--- DATA PROVIDED Enclosed Below ---
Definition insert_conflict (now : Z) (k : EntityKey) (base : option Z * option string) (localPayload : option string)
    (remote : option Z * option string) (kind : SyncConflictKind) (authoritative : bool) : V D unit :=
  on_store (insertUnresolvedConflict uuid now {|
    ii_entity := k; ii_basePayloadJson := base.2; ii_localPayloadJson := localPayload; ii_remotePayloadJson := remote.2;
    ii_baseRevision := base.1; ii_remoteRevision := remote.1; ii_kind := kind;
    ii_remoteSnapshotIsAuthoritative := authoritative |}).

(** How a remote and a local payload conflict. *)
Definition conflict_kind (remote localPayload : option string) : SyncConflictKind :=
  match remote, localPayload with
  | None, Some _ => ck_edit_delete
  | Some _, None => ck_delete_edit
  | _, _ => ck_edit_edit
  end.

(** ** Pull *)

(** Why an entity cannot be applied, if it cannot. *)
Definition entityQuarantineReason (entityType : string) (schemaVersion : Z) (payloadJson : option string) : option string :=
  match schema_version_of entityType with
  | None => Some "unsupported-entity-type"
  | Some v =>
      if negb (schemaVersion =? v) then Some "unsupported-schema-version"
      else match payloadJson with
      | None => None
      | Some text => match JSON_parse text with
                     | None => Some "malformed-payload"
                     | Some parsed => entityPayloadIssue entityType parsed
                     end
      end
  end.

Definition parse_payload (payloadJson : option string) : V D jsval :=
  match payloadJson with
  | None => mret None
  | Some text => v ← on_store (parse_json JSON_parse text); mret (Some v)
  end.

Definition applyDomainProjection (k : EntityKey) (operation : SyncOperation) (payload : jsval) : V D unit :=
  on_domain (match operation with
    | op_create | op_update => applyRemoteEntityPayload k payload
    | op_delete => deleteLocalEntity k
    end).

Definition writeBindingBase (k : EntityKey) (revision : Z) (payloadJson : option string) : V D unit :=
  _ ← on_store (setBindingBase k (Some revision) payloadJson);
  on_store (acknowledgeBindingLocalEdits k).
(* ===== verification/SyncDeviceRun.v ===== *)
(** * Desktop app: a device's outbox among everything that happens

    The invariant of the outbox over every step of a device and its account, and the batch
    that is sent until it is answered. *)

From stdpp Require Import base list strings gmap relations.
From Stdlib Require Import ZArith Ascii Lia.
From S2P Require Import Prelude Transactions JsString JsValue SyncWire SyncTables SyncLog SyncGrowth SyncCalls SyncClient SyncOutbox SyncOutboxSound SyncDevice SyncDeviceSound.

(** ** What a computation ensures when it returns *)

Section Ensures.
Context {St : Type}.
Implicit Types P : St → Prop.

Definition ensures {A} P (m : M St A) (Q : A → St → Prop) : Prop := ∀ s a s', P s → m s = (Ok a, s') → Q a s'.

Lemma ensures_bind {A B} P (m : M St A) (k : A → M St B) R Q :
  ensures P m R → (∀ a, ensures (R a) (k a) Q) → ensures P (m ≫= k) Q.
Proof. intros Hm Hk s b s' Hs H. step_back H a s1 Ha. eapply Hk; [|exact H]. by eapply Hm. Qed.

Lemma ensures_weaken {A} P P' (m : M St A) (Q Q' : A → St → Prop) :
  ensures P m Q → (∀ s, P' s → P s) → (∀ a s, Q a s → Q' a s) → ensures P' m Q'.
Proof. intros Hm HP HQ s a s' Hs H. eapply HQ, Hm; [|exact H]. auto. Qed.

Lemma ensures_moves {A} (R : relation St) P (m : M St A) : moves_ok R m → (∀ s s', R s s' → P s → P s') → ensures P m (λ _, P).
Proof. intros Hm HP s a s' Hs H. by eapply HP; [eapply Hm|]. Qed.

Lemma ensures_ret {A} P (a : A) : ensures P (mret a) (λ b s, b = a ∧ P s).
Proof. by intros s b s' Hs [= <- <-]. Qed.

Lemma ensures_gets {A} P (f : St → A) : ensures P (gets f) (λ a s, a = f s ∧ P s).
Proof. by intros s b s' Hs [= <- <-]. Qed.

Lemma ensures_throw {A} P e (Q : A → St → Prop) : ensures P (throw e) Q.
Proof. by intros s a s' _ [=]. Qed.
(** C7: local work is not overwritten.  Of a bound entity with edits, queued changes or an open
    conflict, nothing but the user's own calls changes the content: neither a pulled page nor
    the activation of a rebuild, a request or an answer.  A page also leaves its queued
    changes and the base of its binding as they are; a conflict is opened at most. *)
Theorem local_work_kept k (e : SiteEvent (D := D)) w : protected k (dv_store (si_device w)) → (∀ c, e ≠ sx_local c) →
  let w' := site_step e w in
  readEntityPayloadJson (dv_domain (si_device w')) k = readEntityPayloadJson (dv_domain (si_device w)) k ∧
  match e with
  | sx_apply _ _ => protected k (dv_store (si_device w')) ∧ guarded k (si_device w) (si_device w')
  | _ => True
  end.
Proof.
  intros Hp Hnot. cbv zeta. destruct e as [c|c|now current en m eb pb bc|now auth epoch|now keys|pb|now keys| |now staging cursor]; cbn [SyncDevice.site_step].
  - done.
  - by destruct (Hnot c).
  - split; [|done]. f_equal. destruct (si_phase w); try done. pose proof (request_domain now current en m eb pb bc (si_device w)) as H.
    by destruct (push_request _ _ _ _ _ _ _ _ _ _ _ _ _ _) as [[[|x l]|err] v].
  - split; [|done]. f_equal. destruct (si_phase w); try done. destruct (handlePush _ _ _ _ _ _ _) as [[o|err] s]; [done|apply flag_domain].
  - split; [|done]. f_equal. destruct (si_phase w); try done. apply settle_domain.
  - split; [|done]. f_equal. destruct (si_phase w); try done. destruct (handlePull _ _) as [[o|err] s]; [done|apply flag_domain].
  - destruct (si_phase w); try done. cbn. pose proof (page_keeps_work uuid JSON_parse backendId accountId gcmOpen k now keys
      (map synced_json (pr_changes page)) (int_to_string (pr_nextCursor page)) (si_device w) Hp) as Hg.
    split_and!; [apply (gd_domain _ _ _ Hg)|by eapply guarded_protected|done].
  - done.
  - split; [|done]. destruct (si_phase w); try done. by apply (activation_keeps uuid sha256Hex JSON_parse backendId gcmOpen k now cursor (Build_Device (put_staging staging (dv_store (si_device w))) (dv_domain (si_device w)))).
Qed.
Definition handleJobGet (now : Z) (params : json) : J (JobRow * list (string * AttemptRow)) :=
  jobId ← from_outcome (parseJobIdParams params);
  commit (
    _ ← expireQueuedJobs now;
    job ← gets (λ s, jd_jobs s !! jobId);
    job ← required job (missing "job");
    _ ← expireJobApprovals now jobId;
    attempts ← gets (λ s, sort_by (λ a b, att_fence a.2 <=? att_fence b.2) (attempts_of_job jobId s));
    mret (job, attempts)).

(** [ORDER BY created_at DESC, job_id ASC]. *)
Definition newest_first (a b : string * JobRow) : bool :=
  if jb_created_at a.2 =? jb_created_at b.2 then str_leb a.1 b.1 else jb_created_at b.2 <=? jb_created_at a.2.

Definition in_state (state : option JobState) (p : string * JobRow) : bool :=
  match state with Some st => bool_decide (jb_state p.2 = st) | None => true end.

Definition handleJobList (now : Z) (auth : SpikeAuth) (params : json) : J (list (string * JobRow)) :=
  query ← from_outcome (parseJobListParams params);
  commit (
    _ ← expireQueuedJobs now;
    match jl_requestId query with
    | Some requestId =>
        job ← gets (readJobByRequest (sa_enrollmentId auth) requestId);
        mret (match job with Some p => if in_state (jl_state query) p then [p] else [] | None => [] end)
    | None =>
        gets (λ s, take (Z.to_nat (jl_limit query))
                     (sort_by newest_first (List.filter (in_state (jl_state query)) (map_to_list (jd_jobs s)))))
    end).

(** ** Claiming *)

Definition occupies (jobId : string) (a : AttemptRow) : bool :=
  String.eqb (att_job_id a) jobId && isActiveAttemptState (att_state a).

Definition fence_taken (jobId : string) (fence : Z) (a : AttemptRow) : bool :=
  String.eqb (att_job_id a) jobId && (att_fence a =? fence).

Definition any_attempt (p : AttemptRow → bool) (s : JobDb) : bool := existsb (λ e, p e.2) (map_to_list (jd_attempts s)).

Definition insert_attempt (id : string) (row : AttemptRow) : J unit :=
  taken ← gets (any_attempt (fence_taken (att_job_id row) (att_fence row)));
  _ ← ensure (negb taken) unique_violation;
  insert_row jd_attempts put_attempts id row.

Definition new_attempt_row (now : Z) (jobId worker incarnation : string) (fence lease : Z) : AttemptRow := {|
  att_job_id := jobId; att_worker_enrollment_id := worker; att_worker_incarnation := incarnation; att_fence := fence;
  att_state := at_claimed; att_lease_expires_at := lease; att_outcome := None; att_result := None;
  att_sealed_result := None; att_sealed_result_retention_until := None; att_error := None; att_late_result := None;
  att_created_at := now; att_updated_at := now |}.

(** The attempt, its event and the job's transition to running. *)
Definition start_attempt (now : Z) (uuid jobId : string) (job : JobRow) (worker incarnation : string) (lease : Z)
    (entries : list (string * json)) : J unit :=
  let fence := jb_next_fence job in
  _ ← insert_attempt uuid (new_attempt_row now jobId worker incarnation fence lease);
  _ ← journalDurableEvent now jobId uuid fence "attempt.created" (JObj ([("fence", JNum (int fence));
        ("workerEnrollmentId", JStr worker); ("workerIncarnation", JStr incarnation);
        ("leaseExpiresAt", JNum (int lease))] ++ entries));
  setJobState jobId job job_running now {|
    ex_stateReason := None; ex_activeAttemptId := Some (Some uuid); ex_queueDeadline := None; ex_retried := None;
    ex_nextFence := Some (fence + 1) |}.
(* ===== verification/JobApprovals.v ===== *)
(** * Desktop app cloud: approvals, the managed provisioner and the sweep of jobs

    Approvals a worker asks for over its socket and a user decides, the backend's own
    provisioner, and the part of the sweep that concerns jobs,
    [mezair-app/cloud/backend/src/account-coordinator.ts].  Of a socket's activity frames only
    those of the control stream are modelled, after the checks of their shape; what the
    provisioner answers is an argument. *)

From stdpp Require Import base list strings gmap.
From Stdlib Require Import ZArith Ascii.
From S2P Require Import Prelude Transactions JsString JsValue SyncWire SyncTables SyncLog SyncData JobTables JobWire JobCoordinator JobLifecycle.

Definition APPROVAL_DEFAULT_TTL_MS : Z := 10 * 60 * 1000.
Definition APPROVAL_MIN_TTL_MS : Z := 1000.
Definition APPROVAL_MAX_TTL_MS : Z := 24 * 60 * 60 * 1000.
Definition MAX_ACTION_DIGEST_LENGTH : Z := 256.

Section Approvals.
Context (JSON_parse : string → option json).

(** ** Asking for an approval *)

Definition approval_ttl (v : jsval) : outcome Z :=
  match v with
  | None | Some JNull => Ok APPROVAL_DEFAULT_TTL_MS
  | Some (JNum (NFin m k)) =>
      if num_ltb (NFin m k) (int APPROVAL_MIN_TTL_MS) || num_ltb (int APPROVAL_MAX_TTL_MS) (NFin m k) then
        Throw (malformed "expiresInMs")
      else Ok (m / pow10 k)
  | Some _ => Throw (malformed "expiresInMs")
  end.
--- End of Enclosed DATA PROVIDED ---
--- DATA PROVIDED Enclosed Below ---
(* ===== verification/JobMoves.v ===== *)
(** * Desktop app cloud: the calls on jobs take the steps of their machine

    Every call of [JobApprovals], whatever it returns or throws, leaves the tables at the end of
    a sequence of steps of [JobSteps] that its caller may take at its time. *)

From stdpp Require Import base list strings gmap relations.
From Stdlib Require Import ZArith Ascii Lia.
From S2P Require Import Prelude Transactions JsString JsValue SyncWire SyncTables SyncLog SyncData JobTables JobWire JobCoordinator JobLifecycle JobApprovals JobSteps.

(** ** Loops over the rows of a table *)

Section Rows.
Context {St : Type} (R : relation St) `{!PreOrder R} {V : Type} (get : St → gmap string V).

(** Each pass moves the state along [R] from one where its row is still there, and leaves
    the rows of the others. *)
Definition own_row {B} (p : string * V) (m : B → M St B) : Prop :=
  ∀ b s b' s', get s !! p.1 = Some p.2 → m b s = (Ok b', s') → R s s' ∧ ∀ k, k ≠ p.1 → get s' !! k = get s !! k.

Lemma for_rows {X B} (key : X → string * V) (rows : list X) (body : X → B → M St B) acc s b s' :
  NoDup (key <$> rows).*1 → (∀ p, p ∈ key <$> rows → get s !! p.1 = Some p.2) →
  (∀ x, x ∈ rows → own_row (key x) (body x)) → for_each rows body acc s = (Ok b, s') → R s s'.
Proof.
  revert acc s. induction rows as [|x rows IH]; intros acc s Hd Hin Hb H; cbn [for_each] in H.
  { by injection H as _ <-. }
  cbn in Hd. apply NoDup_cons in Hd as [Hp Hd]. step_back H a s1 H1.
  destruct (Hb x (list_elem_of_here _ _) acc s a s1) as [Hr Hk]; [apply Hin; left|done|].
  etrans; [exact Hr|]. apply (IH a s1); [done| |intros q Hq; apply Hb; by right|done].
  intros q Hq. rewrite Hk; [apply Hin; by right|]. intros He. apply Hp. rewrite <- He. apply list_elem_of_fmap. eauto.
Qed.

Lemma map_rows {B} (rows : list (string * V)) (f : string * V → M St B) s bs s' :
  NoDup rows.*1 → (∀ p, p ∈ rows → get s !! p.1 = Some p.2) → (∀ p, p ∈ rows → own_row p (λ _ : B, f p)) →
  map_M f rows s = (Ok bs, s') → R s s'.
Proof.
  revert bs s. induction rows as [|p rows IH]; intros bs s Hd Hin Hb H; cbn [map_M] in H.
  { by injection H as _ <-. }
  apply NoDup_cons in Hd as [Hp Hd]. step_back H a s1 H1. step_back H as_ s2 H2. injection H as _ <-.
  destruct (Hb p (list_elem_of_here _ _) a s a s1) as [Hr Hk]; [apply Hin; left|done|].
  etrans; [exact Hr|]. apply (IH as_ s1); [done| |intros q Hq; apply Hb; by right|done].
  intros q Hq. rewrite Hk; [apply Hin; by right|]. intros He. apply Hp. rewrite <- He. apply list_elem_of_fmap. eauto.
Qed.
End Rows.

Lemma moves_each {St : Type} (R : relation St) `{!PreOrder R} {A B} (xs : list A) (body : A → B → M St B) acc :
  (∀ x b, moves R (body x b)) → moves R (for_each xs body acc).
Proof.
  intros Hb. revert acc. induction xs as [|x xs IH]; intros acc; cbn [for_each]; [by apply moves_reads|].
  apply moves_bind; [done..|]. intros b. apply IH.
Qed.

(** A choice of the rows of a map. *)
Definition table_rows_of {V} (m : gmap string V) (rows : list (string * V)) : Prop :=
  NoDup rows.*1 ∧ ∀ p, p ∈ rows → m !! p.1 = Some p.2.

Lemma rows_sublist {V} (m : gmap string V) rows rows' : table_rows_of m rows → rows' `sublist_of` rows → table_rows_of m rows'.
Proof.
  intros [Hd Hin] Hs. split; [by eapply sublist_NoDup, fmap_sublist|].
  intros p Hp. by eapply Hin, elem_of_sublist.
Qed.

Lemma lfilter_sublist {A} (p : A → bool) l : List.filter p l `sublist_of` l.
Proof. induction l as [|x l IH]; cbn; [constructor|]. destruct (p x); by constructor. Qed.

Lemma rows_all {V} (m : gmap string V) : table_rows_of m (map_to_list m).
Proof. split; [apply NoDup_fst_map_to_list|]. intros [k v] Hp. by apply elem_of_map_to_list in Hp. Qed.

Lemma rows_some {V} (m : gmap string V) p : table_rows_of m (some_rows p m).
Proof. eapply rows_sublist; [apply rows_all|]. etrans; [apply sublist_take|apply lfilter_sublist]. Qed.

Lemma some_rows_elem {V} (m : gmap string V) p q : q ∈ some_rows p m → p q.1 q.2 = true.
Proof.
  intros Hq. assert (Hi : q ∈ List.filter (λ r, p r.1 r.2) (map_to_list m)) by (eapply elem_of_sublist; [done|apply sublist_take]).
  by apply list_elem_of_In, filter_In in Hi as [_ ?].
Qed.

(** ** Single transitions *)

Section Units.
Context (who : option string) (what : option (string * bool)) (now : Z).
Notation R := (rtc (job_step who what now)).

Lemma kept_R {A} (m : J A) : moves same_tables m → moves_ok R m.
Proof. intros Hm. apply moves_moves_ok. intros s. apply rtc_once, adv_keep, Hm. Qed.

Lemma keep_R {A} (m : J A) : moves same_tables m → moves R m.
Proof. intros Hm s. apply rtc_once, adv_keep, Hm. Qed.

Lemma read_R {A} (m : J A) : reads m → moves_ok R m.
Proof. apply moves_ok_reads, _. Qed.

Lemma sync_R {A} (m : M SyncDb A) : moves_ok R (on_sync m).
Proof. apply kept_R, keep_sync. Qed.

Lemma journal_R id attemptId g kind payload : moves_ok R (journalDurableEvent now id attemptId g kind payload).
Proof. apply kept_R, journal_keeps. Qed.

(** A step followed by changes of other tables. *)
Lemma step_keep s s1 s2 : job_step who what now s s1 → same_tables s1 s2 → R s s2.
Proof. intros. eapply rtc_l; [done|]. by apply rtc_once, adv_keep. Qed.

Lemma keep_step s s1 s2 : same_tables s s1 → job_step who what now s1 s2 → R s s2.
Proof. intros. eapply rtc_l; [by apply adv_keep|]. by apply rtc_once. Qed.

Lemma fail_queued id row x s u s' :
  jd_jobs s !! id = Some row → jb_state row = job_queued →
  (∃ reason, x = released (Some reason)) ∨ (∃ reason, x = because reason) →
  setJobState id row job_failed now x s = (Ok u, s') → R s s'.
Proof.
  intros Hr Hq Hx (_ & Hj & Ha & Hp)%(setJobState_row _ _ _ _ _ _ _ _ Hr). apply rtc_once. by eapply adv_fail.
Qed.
--- End of Enclosed DATA PROVIDED ---
--- DATA PROVIDED Enclosed Below ---
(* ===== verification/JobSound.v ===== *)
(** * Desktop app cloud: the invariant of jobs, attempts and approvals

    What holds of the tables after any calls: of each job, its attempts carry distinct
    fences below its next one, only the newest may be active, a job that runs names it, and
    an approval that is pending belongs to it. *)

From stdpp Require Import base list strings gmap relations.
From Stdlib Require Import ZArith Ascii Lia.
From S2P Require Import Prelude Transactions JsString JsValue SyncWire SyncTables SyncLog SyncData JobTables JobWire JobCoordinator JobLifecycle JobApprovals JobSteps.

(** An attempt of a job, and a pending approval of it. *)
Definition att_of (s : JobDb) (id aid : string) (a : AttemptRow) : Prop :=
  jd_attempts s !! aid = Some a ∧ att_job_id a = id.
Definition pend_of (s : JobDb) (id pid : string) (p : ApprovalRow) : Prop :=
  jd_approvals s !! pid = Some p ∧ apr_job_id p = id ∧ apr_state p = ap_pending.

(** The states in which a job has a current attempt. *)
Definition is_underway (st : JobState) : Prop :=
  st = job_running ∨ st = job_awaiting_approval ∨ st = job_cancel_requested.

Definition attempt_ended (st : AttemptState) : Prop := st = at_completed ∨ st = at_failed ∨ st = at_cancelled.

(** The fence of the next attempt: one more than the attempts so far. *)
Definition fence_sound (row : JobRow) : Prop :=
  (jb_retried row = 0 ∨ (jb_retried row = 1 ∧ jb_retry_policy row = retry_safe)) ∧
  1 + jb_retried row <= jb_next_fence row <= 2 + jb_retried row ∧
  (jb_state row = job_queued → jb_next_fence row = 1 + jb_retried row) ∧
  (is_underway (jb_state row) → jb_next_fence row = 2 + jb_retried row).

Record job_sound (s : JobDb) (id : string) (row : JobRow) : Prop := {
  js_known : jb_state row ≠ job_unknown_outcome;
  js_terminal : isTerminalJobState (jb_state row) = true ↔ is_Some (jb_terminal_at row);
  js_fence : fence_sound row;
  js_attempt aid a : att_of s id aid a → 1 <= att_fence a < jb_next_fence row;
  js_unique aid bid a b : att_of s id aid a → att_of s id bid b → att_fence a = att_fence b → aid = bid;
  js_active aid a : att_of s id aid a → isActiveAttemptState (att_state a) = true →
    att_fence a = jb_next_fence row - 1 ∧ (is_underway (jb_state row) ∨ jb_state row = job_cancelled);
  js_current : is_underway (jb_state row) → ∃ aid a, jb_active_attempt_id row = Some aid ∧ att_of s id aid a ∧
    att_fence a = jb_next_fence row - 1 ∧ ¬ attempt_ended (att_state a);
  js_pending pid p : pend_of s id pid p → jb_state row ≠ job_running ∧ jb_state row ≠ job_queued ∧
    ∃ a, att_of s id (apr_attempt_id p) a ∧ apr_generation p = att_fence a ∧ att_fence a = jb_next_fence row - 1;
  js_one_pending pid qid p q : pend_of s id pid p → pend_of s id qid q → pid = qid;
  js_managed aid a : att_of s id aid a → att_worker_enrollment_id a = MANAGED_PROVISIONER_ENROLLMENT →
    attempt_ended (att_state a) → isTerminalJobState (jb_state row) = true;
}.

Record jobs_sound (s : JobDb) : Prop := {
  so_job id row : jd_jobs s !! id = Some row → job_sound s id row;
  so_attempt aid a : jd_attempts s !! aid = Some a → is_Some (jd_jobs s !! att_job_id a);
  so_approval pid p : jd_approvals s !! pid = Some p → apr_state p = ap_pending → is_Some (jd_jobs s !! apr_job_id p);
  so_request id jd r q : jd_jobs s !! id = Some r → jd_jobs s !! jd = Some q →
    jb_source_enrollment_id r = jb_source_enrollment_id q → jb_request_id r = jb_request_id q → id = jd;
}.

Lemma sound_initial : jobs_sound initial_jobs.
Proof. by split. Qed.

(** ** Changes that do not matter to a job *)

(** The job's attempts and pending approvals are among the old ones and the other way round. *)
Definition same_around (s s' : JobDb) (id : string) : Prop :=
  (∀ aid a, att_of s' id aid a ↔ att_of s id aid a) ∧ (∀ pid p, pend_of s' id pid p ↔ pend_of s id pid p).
--- End of Enclosed DATA PROVIDED ---
The reply should consist solely of the lines above from the one that has "(** A step followed" through the one that has "Proof. intros. eapply rtc_l; [by", reproduced exactly.

» RESPONSE FOR THIS EXERCISE:
(** A step followed by changes of other tables. *)
Lemma step_keep s s1 s2 : job_step who what now s s1 → same_tables s1 s2 → R s s2.
Proof. intros. eapply rtc_l; [done|]. by apply rtc_once, adv_keep. Qed.

Lemma keep_step s s1 s2 : same_tables s s1 → job_step who what now s1 s2 → R s s2.
Proof. intros. eapply rtc_l; [by apply adv_keep|]. by apply rtc_once. Qed.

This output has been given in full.